**The problem:** Print the data exactly as it is given, please.

**Data for processing:**
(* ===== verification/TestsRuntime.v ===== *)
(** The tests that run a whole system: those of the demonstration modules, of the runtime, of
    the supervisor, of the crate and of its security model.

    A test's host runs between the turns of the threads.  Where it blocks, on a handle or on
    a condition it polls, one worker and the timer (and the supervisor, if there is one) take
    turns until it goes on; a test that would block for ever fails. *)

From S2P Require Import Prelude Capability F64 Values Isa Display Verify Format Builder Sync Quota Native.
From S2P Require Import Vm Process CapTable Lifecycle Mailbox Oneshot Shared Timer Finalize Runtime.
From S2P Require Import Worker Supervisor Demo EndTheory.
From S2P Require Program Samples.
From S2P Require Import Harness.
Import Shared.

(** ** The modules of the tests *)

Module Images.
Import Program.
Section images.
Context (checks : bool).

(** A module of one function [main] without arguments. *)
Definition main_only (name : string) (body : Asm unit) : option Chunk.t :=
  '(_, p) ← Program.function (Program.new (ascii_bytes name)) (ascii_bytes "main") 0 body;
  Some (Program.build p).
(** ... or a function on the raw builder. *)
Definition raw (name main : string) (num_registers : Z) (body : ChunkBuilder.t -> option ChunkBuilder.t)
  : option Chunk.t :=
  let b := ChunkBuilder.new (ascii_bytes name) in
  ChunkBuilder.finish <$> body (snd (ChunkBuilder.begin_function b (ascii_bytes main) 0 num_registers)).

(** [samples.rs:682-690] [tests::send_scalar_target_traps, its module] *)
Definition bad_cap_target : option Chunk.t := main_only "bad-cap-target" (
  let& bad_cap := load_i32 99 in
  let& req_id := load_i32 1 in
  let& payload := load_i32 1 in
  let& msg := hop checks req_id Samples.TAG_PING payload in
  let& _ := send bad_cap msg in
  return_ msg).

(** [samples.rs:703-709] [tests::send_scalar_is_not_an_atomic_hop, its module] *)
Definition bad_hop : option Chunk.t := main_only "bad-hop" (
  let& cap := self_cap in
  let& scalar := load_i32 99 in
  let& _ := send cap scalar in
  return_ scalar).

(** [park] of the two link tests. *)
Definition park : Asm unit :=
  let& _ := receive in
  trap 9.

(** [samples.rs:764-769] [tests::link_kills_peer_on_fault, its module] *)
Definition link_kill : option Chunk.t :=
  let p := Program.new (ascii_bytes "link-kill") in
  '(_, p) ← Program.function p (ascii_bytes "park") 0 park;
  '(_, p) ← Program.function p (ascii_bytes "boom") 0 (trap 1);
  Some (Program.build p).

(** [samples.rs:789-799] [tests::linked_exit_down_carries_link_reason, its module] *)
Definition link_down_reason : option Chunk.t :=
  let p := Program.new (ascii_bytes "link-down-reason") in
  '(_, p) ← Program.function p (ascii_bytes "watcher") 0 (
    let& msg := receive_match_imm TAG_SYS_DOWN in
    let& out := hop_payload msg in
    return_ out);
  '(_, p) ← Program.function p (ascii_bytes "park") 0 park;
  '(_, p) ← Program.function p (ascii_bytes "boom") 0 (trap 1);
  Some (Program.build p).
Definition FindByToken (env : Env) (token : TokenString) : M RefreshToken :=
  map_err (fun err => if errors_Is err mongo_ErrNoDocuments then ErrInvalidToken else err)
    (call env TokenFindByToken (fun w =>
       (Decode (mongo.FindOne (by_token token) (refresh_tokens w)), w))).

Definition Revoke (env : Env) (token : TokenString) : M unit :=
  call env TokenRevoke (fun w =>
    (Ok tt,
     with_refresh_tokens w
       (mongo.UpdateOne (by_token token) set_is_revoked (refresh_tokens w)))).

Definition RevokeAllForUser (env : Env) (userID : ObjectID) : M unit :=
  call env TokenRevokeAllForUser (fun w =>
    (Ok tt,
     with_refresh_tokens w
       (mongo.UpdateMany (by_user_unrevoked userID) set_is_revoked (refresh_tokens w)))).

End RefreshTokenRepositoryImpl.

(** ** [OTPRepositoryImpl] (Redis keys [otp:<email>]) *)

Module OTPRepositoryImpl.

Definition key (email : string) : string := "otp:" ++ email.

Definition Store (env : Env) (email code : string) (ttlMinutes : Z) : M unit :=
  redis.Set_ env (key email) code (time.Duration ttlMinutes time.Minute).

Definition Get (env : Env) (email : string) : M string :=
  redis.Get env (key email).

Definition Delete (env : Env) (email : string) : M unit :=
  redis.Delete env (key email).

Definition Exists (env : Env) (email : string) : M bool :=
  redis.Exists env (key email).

**Exercise response:**
(* ===== verification/TestsRuntime.v ===== *)
(** The tests that run a whole system: those of the demonstration modules, of the runtime, of
    the supervisor, of the crate and of its security model.

    A test's host runs between the turns of the threads.  Where it blocks, on a handle or on
    a condition it polls, one worker and the timer (and the supervisor, if there is one) take
    turns until it goes on; a test that would block for ever fails. *)

From S2P Require Import Prelude Capability F64 Values Isa Display Verify Format Builder Sync Quota Native.
From S2P Require Import Vm Process CapTable Lifecycle Mailbox Oneshot Shared Timer Finalize Runtime.
From S2P Require Import Worker Supervisor Demo EndTheory.
From S2P Require Program Samples.
From S2P Require Import Harness.
Import Shared.

(** ** The modules of the tests *)

Module Images.
Import Program.
Section images.
Context (checks : bool).

(** A module of one function [main] without arguments. *)
Definition main_only (name : string) (body : Asm unit) : option Chunk.t :=
  '(_, p) ← Program.function (Program.new (ascii_bytes name)) (ascii_bytes "main") 0 body;
  Some (Program.build p).
(** ... or a function on the raw builder. *)
Definition raw (name main : string) (num_registers : Z) (body : ChunkBuilder.t -> option ChunkBuilder.t)
  : option Chunk.t :=
  let b := ChunkBuilder.new (ascii_bytes name) in
  ChunkBuilder.finish <$> body (snd (ChunkBuilder.begin_function b (ascii_bytes main) 0 num_registers)).

(** [samples.rs:682-690] [tests::send_scalar_target_traps, its module] *)
Definition bad_cap_target : option Chunk.t := main_only "bad-cap-target" (
  let& bad_cap := load_i32 99 in
  let& req_id := load_i32 1 in
  let& payload := load_i32 1 in
  let& msg := hop checks req_id Samples.TAG_PING payload in
  let& _ := send bad_cap msg in
  return_ msg).

(** [samples.rs:703-709] [tests::send_scalar_is_not_an_atomic_hop, its module] *)
Definition bad_hop : option Chunk.t := main_only "bad-hop" (
  let& cap := self_cap in
  let& scalar := load_i32 99 in
  let& _ := send cap scalar in
  return_ scalar).

(** [park] of the two link tests. *)
Definition park : Asm unit :=
  let& _ := receive in
  trap 9.

(** [samples.rs:764-769] [tests::link_kills_peer_on_fault, its module] *)
Definition link_kill : option Chunk.t :=
  let p := Program.new (ascii_bytes "link-kill") in
  '(_, p) ← Program.function p (ascii_bytes "park") 0 park;
  '(_, p) ← Program.function p (ascii_bytes "boom") 0 (trap 1);
  Some (Program.build p).

(** [samples.rs:789-799] [tests::linked_exit_down_carries_link_reason, its module] *)
Definition link_down_reason : option Chunk.t :=
  let p := Program.new (ascii_bytes "link-down-reason") in
  '(_, p) ← Program.function p (ascii_bytes "watcher") 0 (
    let& msg := receive_match_imm TAG_SYS_DOWN in
    let& out := hop_payload msg in
    return_ out);
  '(_, p) ← Program.function p (ascii_bytes "park") 0 park;
  '(_, p) ← Program.function p (ascii_bytes "boom") 0 (trap 1);
  Some (Program.build p).
Definition FindByToken (env : Env) (token : TokenString) : M RefreshToken :=
  map_err (fun err => if errors_Is err mongo_ErrNoDocuments then ErrInvalidToken else err)
    (call env TokenFindByToken (fun w =>
       (Decode (mongo.FindOne (by_token token) (refresh_tokens w)), w))).

Definition Revoke (env : Env) (token : TokenString) : M unit :=
  call env TokenRevoke (fun w =>
    (Ok tt,
     with_refresh_tokens w
       (mongo.UpdateOne (by_token token) set_is_revoked (refresh_tokens w)))).

Definition RevokeAllForUser (env : Env) (userID : ObjectID) : M unit :=
  call env TokenRevokeAllForUser (fun w =>
    (Ok tt,
     with_refresh_tokens w
       (mongo.UpdateMany (by_user_unrevoked userID) set_is_revoked (refresh_tokens w)))).

End RefreshTokenRepositoryImpl.

(** ** [OTPRepositoryImpl] (Redis keys [otp:<email>]) *)

Module OTPRepositoryImpl.

Definition key (email : string) : string := "otp:" ++ email.

Definition Store (env : Env) (email code : string) (ttlMinutes : Z) : M unit :=
  redis.Set_ env (key email) code (time.Duration ttlMinutes time.Minute).

Definition Get (env : Env) (email : string) : M string :=
  redis.Get env (key email).

Definition Delete (env : Env) (email : string) : M unit :=
  redis.Delete env (key email).

Definition Exists (env : Env) (email : string) : M bool :=
  redis.Exists env (key email).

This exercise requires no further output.